* EXERCISE REQUIREMENTS:
Show each line of the entries below in which the word "embedding" appears.

════════

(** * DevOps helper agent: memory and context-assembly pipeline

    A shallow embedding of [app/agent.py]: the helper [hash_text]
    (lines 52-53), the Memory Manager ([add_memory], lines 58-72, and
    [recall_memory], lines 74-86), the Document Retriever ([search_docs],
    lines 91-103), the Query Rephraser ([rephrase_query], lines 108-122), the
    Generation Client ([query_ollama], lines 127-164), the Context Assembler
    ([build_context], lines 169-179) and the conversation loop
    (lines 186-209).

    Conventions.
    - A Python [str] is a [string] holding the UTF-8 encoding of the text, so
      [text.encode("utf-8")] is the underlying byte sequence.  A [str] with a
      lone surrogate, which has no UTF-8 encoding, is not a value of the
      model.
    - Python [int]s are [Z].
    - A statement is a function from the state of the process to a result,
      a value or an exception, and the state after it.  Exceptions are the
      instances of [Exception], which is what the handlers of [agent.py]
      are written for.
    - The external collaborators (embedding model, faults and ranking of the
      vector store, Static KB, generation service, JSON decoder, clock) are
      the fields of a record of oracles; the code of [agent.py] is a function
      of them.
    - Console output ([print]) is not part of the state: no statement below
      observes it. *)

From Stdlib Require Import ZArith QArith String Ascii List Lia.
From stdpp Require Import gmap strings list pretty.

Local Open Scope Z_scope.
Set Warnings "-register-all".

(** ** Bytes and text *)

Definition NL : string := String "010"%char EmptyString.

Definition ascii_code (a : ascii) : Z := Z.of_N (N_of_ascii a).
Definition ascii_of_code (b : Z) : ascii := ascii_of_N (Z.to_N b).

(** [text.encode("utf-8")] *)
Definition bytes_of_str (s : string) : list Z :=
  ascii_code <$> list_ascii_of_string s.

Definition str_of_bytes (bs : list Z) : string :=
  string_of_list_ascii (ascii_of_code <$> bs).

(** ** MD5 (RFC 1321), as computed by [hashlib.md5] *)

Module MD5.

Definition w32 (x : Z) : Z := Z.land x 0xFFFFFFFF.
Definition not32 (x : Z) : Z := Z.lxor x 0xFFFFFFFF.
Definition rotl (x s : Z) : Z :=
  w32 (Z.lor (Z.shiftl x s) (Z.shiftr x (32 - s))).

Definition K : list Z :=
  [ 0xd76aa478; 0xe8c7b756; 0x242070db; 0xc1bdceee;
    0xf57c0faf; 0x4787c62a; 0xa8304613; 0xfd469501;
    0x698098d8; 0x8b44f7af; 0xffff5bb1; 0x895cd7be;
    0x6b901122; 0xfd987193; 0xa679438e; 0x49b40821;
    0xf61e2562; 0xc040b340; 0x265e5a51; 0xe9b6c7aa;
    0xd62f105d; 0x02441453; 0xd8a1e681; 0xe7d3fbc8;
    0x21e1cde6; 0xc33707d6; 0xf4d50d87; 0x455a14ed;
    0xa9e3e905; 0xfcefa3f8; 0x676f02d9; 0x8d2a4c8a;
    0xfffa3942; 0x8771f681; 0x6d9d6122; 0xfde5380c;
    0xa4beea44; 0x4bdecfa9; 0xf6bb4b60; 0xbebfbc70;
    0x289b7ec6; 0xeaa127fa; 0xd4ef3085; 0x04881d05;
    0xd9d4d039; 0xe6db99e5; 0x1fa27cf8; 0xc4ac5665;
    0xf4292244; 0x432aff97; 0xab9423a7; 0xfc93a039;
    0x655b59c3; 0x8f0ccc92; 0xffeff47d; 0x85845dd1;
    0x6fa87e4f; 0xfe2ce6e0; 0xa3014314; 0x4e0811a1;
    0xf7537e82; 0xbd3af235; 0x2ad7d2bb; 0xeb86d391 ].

════════

* COMPLETED EXERCISE:
    A shallow embedding of [app/agent.py]: the helper [hash_text]
    - The external collaborators (embedding model, faults and ranking of the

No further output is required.